По педагогике написано много книг. Но не выработана еще такая формула, которая открывала бы путь к любому человеческом сердцу. Каждый новый осужденный требует своего сугубо индивидуального подхода. И это по плечу только умному, чуткому воспитателю, искренне заинтересованному в судьбе людей, оказавшихся вне общества.
...Он сидел перед Ниной Иннокентьевной, сгорбившись, тяжело опустив на стол большие темные руки с застарелыми мозолями, и рассказывал, уставившись в одну точку. И от этого начальнику отряда было не по себе, словно она стала свидетелем того, о чем постороннему знать совсем не положено. Видимо, только ради сегодняшнего дня был одет новый, пахнущий нафталином пиджак, на котором поблескивал орден Трудового Красного Знамени.
Когда Илларион Гаврилович Кондрашев поднялся на трибуну, собравшиеся осужденные встретили его настороженной тишиной. Рабочий заговорил так, словно продолжал прерванный разговор:
- Недавно встречаю своего старого знакомого. То да се, про житье поговорили, про болезни, а потом он спрашивает: "Что, Славка то твой все еще сидит?" Вижу, без злого умысла спросил человек, а будто ударил в самое сердце. "Сидит, - говорю, - отчего не сидеть? Кормят, одевают, вовремя спать кладут. Домой не спешит..." Сказал вроде спокойно, а самому аж холодно стало. Неужто это я про Славку, про свою родную кровь говорю?
- Пришел домой, сел, а подняться не могу. Стар стал Илларион Кондрашев. А со стены смотрит на меня мой портрет: другой Илларион, молодцеватый. Смотрит - и словно издевается. Что, мол, докатился? Орденоносец, коммунист с тридцатилетним стажем, и такой позор?
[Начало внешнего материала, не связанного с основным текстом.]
(* ===== verification/KubePolicy.v ===== *)
(** * The Kubernetes objects that the advisor and the evaluator share

    The fields of the API types (networking.k8s.io/v1, core/v1) that the Go sources read or write, the
    custom resources of evaluator/pkg/v1alpha1, and label selectors: what apimachinery makes of one is
    a class, with the documented meaning of [matchLabels] as its law. *)

From S2P Require Import Prelude.

(** ** Labels and selectors *)

Abbreviation labels := (gmap string string).

Record LabelSelectorRequirement : Type := MkLabelSelectorRequirement {
  req_Key : string;
  req_Operator : string;
  req_Values : list string
}.

Record LabelSelector : Type := MkLabelSelector {
  MatchLabels : labels;
  MatchExpressions : list LabelSelectorRequirement
}.

(** [metav1.LabelSelectorAsSelector], [Selector.Matches], and the syntax of labels. *)
Class Selectors := {
  Selector : Type;
  LabelSelectorAsSelector : LabelSelector → option Selector;
  Matches : Selector → labels → bool;
  valid_label : string → string → bool
}.

Definition valid_labels `{Selectors} (m : labels) : Prop :=
  ∀ k v, m !! k = Some v → valid_label k v = true.

Class SelectorLaws `{Selectors} := {
  (* labels of valid syntax, and no expression: each is required *)
  selector_of_labels (m : labels) :
    valid_labels m →
    ∃ s, LabelSelectorAsSelector (MkLabelSelector m []) = Some s ∧
         ∀ lbls, Matches s lbls = bool_decide (m ⊆ lbls)
}.

(** ** networking.k8s.io/v1 *)

Record IPBlock : Type := MkIPBlock { CIDR : string; Except : list string }.

Record NetworkPolicyPeer : Type := MkPeer {
  peer_PodSelector : option LabelSelector;
  peer_NamespaceSelector : option LabelSelector;
  peer_IPBlock : option IPBlock
}.

Inductive IntOrString : Type := IntVal (z : Z) | StrVal (s : string).

Record NetworkPolicyPort : Type := MkPort {
  port_Protocol : option string;
  port_Port : option IntOrString;
  port_EndPort : option Z
}.

#[export] Instance IntOrString_eq_dec : EqDecision IntOrString.
Proof. solve_decision. Defined.

#[export] Instance NetworkPolicyPort_eq_dec : EqDecision NetworkPolicyPort.
Proof. solve_decision. Defined.

Record NetworkPolicyIngressRule : Type := MkIngressRule {
  in_Ports : list NetworkPolicyPort;
  From : list NetworkPolicyPeer
}.

Record NetworkPolicyEgressRule : Type := MkEgressRule {
  eg_Ports : list NetworkPolicyPort;
  To : list NetworkPolicyPeer
}.

Definition PolicyTypeIngress : string := "Ingress".
Definition PolicyTypeEgress : string := "Egress".

Record NetworkPolicySpec : Type := MkSpec {
  PodSelector : LabelSelector;
  PolicyTypes : list string;
  Ingress : list NetworkPolicyIngressRule;
  Egress : list NetworkPolicyEgressRule
}.

Record ObjectMeta : Type := MkObjectMeta {
  meta_Name : string;
  meta_Namespace : string;
  meta_UID : string;
  meta_Generation : Z;
  meta_Labels : labels
}.

Record NetworkPolicy : Type := MkNetworkPolicy {
  np_meta : ObjectMeta;
  np_Spec : NetworkPolicySpec
}.

Definition ProtocolTCP : string := "TCP".
Definition ProtocolUDP : string := "UDP".
Definition ProtocolSCTP : string := "SCTP".

(** ** core/v1 *)

Record ContainerPort : Type := MkContainerPort {
  cp_Name : string;
  cp_Protocol : string;
  cp_ContainerPort : Z
}.

(** [pod_Containers]: the ports of each container. *)
Record Pod : Type := MkPod {
  pod_Name : string;
  pod_Namespace : string;
  pod_Labels : labels;
  pod_Containers : list (list ContainerPort)
}.

(** ** evaluator/pkg/v1alpha1/types.go *)

Record AuditNetworkPolicy : Type := MkAuditNetworkPolicy {
  anp_meta : ObjectMeta;
  anp_Spec : NetworkPolicySpec
}.

Record ClusterNetworkPolicySpec : Type := MkClusterSpec {
  cs_NamespaceSelector : option LabelSelector;
  cs_PodSelector : LabelSelector;
  cs_PolicyTypes : list string;
  cs_Ingress : list NetworkPolicyIngressRule;
  cs_Egress : list NetworkPolicyEgressRule
}.

Record AuditClusterNetworkPolicy : Type := MkAuditClusterNetworkPolicy {
  acnp_meta : ObjectMeta;
  acnp_Spec : ClusterNetworkPolicySpec
}.
(** C4: what the probe reports is what the policy allows: take an event, the entry that the controller
    makes of it, the row that the broker holds, and the policy that the advisor generates for the pod; the
    evaluator allows the flow, as long as it recognises the peer. *)
Theorem reported_flow_is_allowed (e : NetworkProbe.network_event) pod (uuid : string) (ts : Z) c c'
    (t : Traffic.PodTraffic) db out detail flow dir lookup :
  let name := Traffic.pi_pod_name (Traffic.status pod) in
  let data := apiBrokerData body_length db in
  Traffic.build_traffic_event e pod uuid ts c = (Some t, c') →
  Delivery.wire t ∈ tb_pod_traffic db →
  GeneratePolicy Marshal (standard_service data) name "standard" = inr out →
  found_pod db name data detail → pd_PodIP detail = Traffic.pi_pod_ip (Traffic.status pod) →
  event_flow e = Some (dir, DstPort flow, Protocol flow) → 1 ≤ DstPort flow ≤ 65535 →
  valid_labels (pd_Labels detail) → protects detail flow dir lookup →
  recognises data flow dir lookup (ipv4_to_string (from_be32 (NetworkProbe.ne_daddr e))) →
  ∃ r, r ∈ Match flow (audited (out_Policy out)) lookup ∧ Direction r = dir ∧ Verdict r = VerdictAllow.
Proof.
  intros name data Hb Hrow Hg Hf Hip He Hport Hv Hp Hr.
  destruct (entry_observes _ _ _ _ _ _ _ _ _ _ _ Hb He Hport Hip) as (Ho&Hdir&Hname).
  by eapply row_flow_is_allowed.
Qed.
(* ===== verification/WatcherWitness.v ===== *)
(** * The theorems about the watchers at concrete runs

    An executable search for the identifier of a container, and a node with three pods: one that is
    watched, one of the network of another, and one of an excluded namespace that is given the network
    namespace of the first. *)

From Stdlib Require Import Ascii.
From S2P Require Import Prelude RustStd RustText PodDetails PodWatcher PodWatcherThms.
From S2P Require Import System Traffic TrafficFacts TrafficThms TrafficWitness Node.
From S2P Require Auth ServiceWatcher.
From S2P Require NetworkProbe.

#[local] Arguments String.append : simpl nomatch.

(** ** Executable libraries *)

(** A search from left to right. *)
Fixpoint search_id (s : string) : option string :=
  match strip_prefix ID_PREFIX s with
  | Some rest => Some (take_while is_alphanumeric rest)
  | None => match s with String _ s => search_id s | EmptyString => None end
  end.

#[export] Instance wit_libs : KubeLibs := {
  name_any m := default EmptyString (meta_name m);
  json_of_pod p := Object [("name"%string, Text (default EmptyString (meta_name (metadata p))))];
  container_id_capture := search_id
}.

Lemma search_id_eq (s : string) :
  search_id s =
  match strip_prefix ID_PREFIX s with
  | Some rest => Some (take_while is_alphanumeric rest)
  | None => match s with String _ s => search_id s | EmptyString => None end
  end.
Proof. by destruct s. Qed.

#[export] Instance wit_libs_laws : KubeLibsLaws.
Proof.
  split; unfold name_any, container_id_capture, wit_libs.
  - by intros m n ->.
  - intros pre id post Hl Ha Hp. induction pre as [|a pre IH].
    + change (EmptyString +:+ ?s) with s. rewrite search_id_eq, strip_prefix_app. by rewrite take_while_app.
    + change (String a pre +:+ ?s) with (String a (pre +:+ s)). rewrite search_id_eq.
      destruct (strip_prefix ID_PREFIX _) as [t|] eqn:E.
      * apply strip_prefix_some in E. destruct (Hl EmptyString (String a pre) t); done.
      * apply IH. intros c b t -> Hb Ht. by apply (Hl (String a c) b t).
  - intros s Hs. induction s as [|a s IH]; rewrite search_id_eq.
    + done.
    + destruct (strip_prefix ID_PREFIX (String a s)) as [t|] eqn:E.
      * apply strip_prefix_some in E. by destruct (Hs EmptyString t).
      * apply IH. intros pre post ->. by destruct (Hs (String a pre) post).
Qed.

Lemma parse_container_id_exact_witness :
  parse_container_id "x-containerd://abc1/def" = Some "abc1"%string ∧
  parse_container_id "docker://abc1" = None ∧ parse_container_id "containerd://" = None.
Proof.
  split_and!; [|done|done].
  refine (proj1 (parse_container_id_exact "x-" "abc1" "/def" _ eq_refl _)).
  - intros [|a1 [|a2 [|a3 a]]] b t Hb Hne Ht; cbn in Hb; simplify_eq; done.
  - by intros a [= <-].
Defined.

(** ** A node *)

(** web of prod, with a container that has not started; api of prod; dns of kube-system. *)
Definition wit_meta (name ns : string) (owners : list OwnerReference) : ObjectMeta :=
  MkObjectMeta (Some name) (Some ns) None (Some owners).

Definition wit_status (ip id : string) : PodStatus :=
  MkPodStatus (Some [MkPodCondition "Ready" "True" None])
    (Some [MkContainerStatus None; MkContainerStatus (Some ("containerd://" +:+ id))]) (Some ip).

Definition web : Pod :=
  MkPod (wit_meta "web" "prod" [MkOwnerReference "ReplicaSet" "web-1"]) (Some (wit_status "10.0.0.1" "c1")).
Definition api_pod : Pod :=
  MkPod (wit_meta "api" "prod" [MkOwnerReference "DaemonSet" "api"]) (Some (wit_status "10.0.0.4" "c2")).
Definition dns : Pod :=
  MkPod (wit_meta "dns" "kube-system" []) (Some (wit_status "10.0.0.5" "c3")).

Definition wit_api : api_server := {|
  api_deployment _ name := if String.eqb name "web" then Some (MkWorkload (Some (Some {["app"%string := "web"%string]}))) else None;
  api_statefulset _ _ := None;
  api_daemonset _ _ := None;
  api_replicaset _ name :=
    if String.eqb name "web-1" then Some (MkReplicaSet (Some [MkOwnerReference "Deployment" "web"])) else None |}.

(** The process of container c1 is 101, and so on; [net c] is the namespace of its process. *)
Definition wit_runtime (net : Z → Z) : container_runtime := {|
  connect _ := true;
  task_get id := if String.eqb id "c1" then Some (Some 101) else if String.eqb id "c2" then Some (Some 102)
                 else if String.eqb id "c3" then Some (Some 103) else None;
  process_namespaces pid := Some {["net"%string := net pid]} |}.

Definition wit_env (net : Z → Z) : surroundings := Surroundings wit_api (wit_runtime net) None 5.

(** First c1 has namespace 7 and c2 has 8; later c3 has namespace 7. *)
Definition env1 : surroundings := wit_env (λ pid, pid - 94).
Definition env2 : surroundings := wit_env (λ pid, pid - 96).

Definition wit_excluded : list string := ["kube-system"%string; "kguardian"%string].

Definition web_inspect : PodInspect :=
  inspected (MkPodInfo "web" (Some "prod"%string) "10.0.0.1") "c1" 101 7.

Lemma web_registers : registers wit_excluded env1 web 7 web_inspect.
Proof. apply registration_registers. by vm_compute. Qed.

Lemma api_registers :
  registers wit_excluded env1 api_pod 8
    (inspected (MkPodInfo "api" (Some "prod"%string) "10.0.0.4") "c2" 102 8).
Proof. apply registration_registers. by vm_compute. Qed.

(** dns runs in namespace 7 and is not registered. *)
Lemma dns_not_registered :
  container_inode env2 "containerd://c3" = Some 7 ∧ registration wit_excluded env2 dns = None.
Proof. by vm_compute. Qed.

Lemma process_pod_exactly_witness :
  let '(r, w) := process_pod wit_excluded true "node-1" env1 web new_watcher in
  r = Some 7 ∧ containers w !! 7 = Some web_inspect ∧ length (posted w) = 1%nat ∧
  ch_sent (sender_ip w) = [].
Proof.
  pose proof (process_pod_exactly wit_excluded true "node-1" env1 web new_watcher) as H.
  destruct (process_pod _ _ _ _ _ _) as [r w]. destruct H as (Hr&_&Hc&Hp&Hs&_).
  split_and!.
  - apply Hr. exists web_inspect. exact web_registers.
  - apply Hc. exact web_registers.
  - rewrite Hp. reflexivity.
  - rewrite Hs. reflexivity.
Defined.

Definition wit_items : list (surroundings * Pod) := [(env1, web); (env1, api_pod); (env1, dns)].

Lemma resync_fills_gaps_witness :
  let w := resync_pods wit_excluded true "node-1" wit_items new_watcher in
  8 ∈ ch_sent (tx w) ∧ containers w !! 7 = Some web_inspect ∧
  containers (resync_pods wit_excluded true "node-1" wit_items w) = containers w.
Proof.
  destruct (resync_fills_gaps wit_excluded true "node-1" wit_items new_watcher eq_refl) as (H1&_&H3).
  split_and!; [| |exact H3].
  - refine (proj1 (H1 env1 api_pod 8 _ _ api_registers)). right. by left.
  - refine (proj2 (proj2 (H1 env1 web 7 web_inspect _ web_registers)) _); [by left|].
    apply (bool_decide_eq_true_1 _). by vm_compute.
Defined.

(** ** Readiness, owners, settings *)

(** web says that it is not ready, but not why. *)
Definition unready_status : PodStatus :=
  MkPodStatus (Some [MkPodCondition "Ready" "False" None])
    (Some [MkContainerStatus (Some "containerd://c1"%string)]) (Some "10.0.0.1"%string).

Lemma pod_unready_exact_witness :
  pod_unready (MkPod (metadata web) (Some unready_status)) = Some ["containerd://c1"%string].
Proof.
  apply pod_unready_exact. exists unready_status, [MkContainerStatus (Some "containerd://c1"%string)].
  split_and!; [reflexivity..|]. right. reflexivity.
Defined.

Lemma wit_single_owners : single_owners wit_api.
Proof.
  intros ns n rs os. unfold wit_api. simpl. destruct (String.eqb n "web-1"); [|done].
  intros [= <-] [= <-]. simpl. lia.
Qed.

Lemma owner_traces_agree_witness :
  (trace_owner_to_workload_with_selectors_and_name web wit_api).2 =
    trace_owner_to_workload_with_selectors web wit_api ∧
  trace_owner_to_workload_with_selectors web wit_api = Some {["app"%string := "web"%string]}.
Proof.
  destruct (owner_traces_agree web wit_api wit_single_owners) as [H1 H2]. split.
  - apply H2. intros owners [= <-]. simpl. lia.
  - apply H1. reflexivity.
Defined.

(** With two owners they may not: the first has no selector. *)
Example owner_traces_differ :
  let p := MkPod (wit_meta "x" "prod" [MkOwnerReference "Deployment" "gone";
                                       MkOwnerReference "Deployment" "web"]) None in
  (trace_owner_to_workload_with_selectors_and_name p wit_api).2 = None ∧
  is_Some (trace_owner_to_workload_with_selectors p wit_api).
Proof. split; [done|]. by eexists. Qed.

Lemma excluded_namespaces_roundtrip_witness :
  parse_excluded_namespaces " kube-system, ,kguardian " = ["kube-system"%string; "kguardian"%string] ∧
  parse_excluded_namespaces " kube-system, monitoring" = ["kube-system"%string; "monitoring"%string].
Proof.
  split; [reflexivity|].
  refine (proj1 (excluded_namespaces_roundtrip ["kube-system"%string; "monitoring"%string]
    [" kube-system"%string; " monitoring"%string] EmptyString _ _ _)).
  - done.
  - by repeat constructor.
  - repeat constructor; try done; by exists " "%string, EmptyString.
Defined.

Definition wit_environment : Auth.environment := λ key,
  if String.eqb key "CURRENT_NODE" then Some " node-1 "%string
  else if String.eqb key "API_ENDPOINT" then Some "http://broker:9090/ "%string
  else if String.eqb key "IGNORE_DAEMONSET_TRAFFIC" then Some "False "%string else None.

Definition wit_settings : Auth.settings :=
  Auth.Settings "node-1" "http://broker:9090/" wit_excluded false.

Lemma settings_are_clean_witness :
  Auth.read_settings wit_environment = Some wit_settings ∧
  Auth.post_url wit_environment "pod/spec" = Some "http://broker:9090/pod/spec"%string.
Proof.
  split; [reflexivity|].
  destruct (Auth.settings_are_clean wit_environment wit_settings "pod/spec") as (_&_&_&Hu); [reflexivity|].
  rewrite Hu. reflexivity.
Defined.

Lemma build_url_single_slash_witness :
  Auth.build_url "http://broker/" "//pod" = Auth.build_url "http://broker" "pod".
Proof. exact (proj1 (Auth.build_url_single_slash "http://broker" "pod" "/" "//" eq_refl eq_refl)). Defined.

(** ** The node *)

Definition wit_node (evs : list node_event) : node :=
  node_run wit_excluded true "node-1" evs (new_node 0 0).

(** A datagram of namespace 7, to 10.0.0.2:53. *)
Definition sees_53 : loop_wakeup NetworkProbe.network_event :=
  Wakeup (Received (to_port 53) "id" 20) 20 true 20.

Lemma entries_are_of_watched_pods_witness :
  ∃ t, t ∈ built (network_handler (nd_consumers (wit_node [Watched env1 web; NetworkWakes sees_53]))) ∧
    ∃ e p ip, Watched e p ∈ [Watched env1 web; NetworkWakes sees_53] ∧ is_Some (pod_unready p) ∧
      pod_address p = Some ip ∧
      (∀ ns, meta_namespace (metadata p) = Some ns → ns ∉ wit_excluded) ∧
      pt_pod_name t = name_any (metadata p) ∧ pt_pod_namespace t = meta_namespace (metadata p) ∧
      pt_pod_ip t = ip.
Proof.
  exists (entry web_inspect "EGRESS" "UDP" 0 33554442 53 "ALLOW" "id" 20).
  assert (entry web_inspect "EGRESS" "UDP" 0 33554442 53 "ALLOW" "id" 20 ∈
    built (network_handler (nd_consumers (wit_node [Watched env1 web; NetworkWakes sees_53])))) as Hin
    by by left.
  split; [exact Hin|].
  exact (entries_are_of_watched_pods wit_excluded true "node-1" [Watched env1 web; NetworkWakes sees_53]
    0 0 _ (or_introl Hin)).
Defined.

(** The datagram comes from dns. *)
Lemma reused_namespace_is_misattributed_witness :
  ∃ t, pt_pod_name t = "web"%string ∧
    t ∈ built (network_handler (nd_consumers
      (wit_node ([Watched env1 web; Watched env2 dns] ++ [NetworkWakes sees_53])))).
Proof.
  destruct (reused_namespace_is_misattributed wit_excluded true "node-1" [] [Watched env2 dns] 0 0 env1 web 7
    web_inspect sees_53 (to_port 53) "id" 20 (entry web_inspect "EGRESS" "UDP" 0 33554442 53 "ALLOW" "id" 20)
    web_registers) as (Hn&_&t&Ht&Hin); [|reflexivity..|].
  - repeat constructor. exists "kube-system"%string. split; [reflexivity|by left].
  - exists t. split; [|exact Hin]. by injection Ht.
Defined.

Lemma sent_namespace_is_known_witness :
  is_Some (container_map (nd_consumers (wit_node [Watched env1 web; Watched env2 dns])) !! 7).
Proof.
  apply (sent_namespace_is_known wit_excluded true "node-1" [Watched env1 web; Watched env2 dns] 0 0 7).
  apply (bool_decide_eq_true_1 _). vm_compute. reflexivity.
Defined.

(** ** Services *)

Import ServiceWatcher.

#[export] Instance wit_service_json : ServiceJson := {
  json_of_service svc := Object [("name"%string, Text (default EmptyString (meta_name (svc_metadata svc))));
                                 ("status"%string, Null)]
}.

Definition wit_service (name ip : string) : Service :=
  MkService (MkObjectMeta (Some name) (Some "prod"%string) None None)
    (Some (MkServiceSpec (Some ip))) None.

(** web, then a headless service, then shop under the address of web. *)
Definition wit_services : list service_event :=
  [ServiceEvent (wit_service "web" "10.96.0.7") 1 true; ServiceEvent (wit_service "db" "None") 2 true;
   ServiceEvent (wit_service "shop" "10.96.0.7") 3 true].

Lemma service_rows_follow_watch_witness :
  ∃ row, service_run wit_services ∅ !! "10.96.0.7"%string = Some row ∧
    svc_name row = Some "shop"%string ∧ svc_time_stamp row = 3 ∧
    service_spec row = Some (Object [("name"%string, Text "shop")]).
Proof.
  destruct (proj2 (proj2 (service_rows_follow_watch wit_services "10.96.0.7"))
    (take 2 wit_services) (ServiceEvent (wit_service "shop" "10.96.0.7") 3 true) [])
    as (row&Hrow&Hn&Hs&Ht&_); [reflexivity..|done|done|constructor|].
  exists row. split_and!; [exact Hrow|exact Hn|exact Ht|]. rewrite Hs. reflexivity.
Defined.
- Да, трех детей я поднял, а четвертый меня подкосил. Федор - инженер, Иван тоже институт кончает, Лариса в десятый класс пошла. Все трудовыми людьми растут, а Славка... Вот он сидит среди вас. Двадцать четыре года парню. Меня в эти годы по имени-отчеству звали, я такую честь ударным трудом заработал. Выйдешь, бывало, из шахты, а тебя с музыкой, с цветами встречают: "Бригаде Кондрашева слава!" Это когда мы пятилетку за два с половиной года выполнили. И такая на душе радость, - знаешь, что труд твой нужен людям.
- А домой приду - полная чаша. Славка навстречу семенит, Лариса руки тянет. Возьму их на колени и чувствую, что большего счастья мне и не надо. Потом старший сын подойдет, пятерками похвастается, пока мать на стол накрывает. Большая, хорошая семья.
- Детство у наших детей беззаботное. Не такое, как у меня было. Я из-за нужды не мог закончить сельскую школу. Вспомнить нечего: нужда, работа и опять нужда... Только и осталось хорошее воспоминание о том, как с отцом выезжал в поле да от зари до зари шагал за плугом. Так уж сама природа, земля наша русская душу грела. Через много лет, когда я стал шахтером, я понял, что шахта для меня то же самое, что земля для крестьянина: нива, которую поднимаешь своими руками. В двадцать лет я впервые взял отбойный молоток. И намучился же я с ним на первых порах, пока освоил! Это потом уже больше двух норм выдавал.
- А Славке все легко досталось. Отцовская слава кружила ему голову, уже в школе он пытался верховодить, грубил товарищам, учителям. Но учился, правда, хорошо, мечтал в летчики попасть. А долетел до тюрьмы. Любимой девушке жизнь испортил, мать в могилу свел, отца опозорил.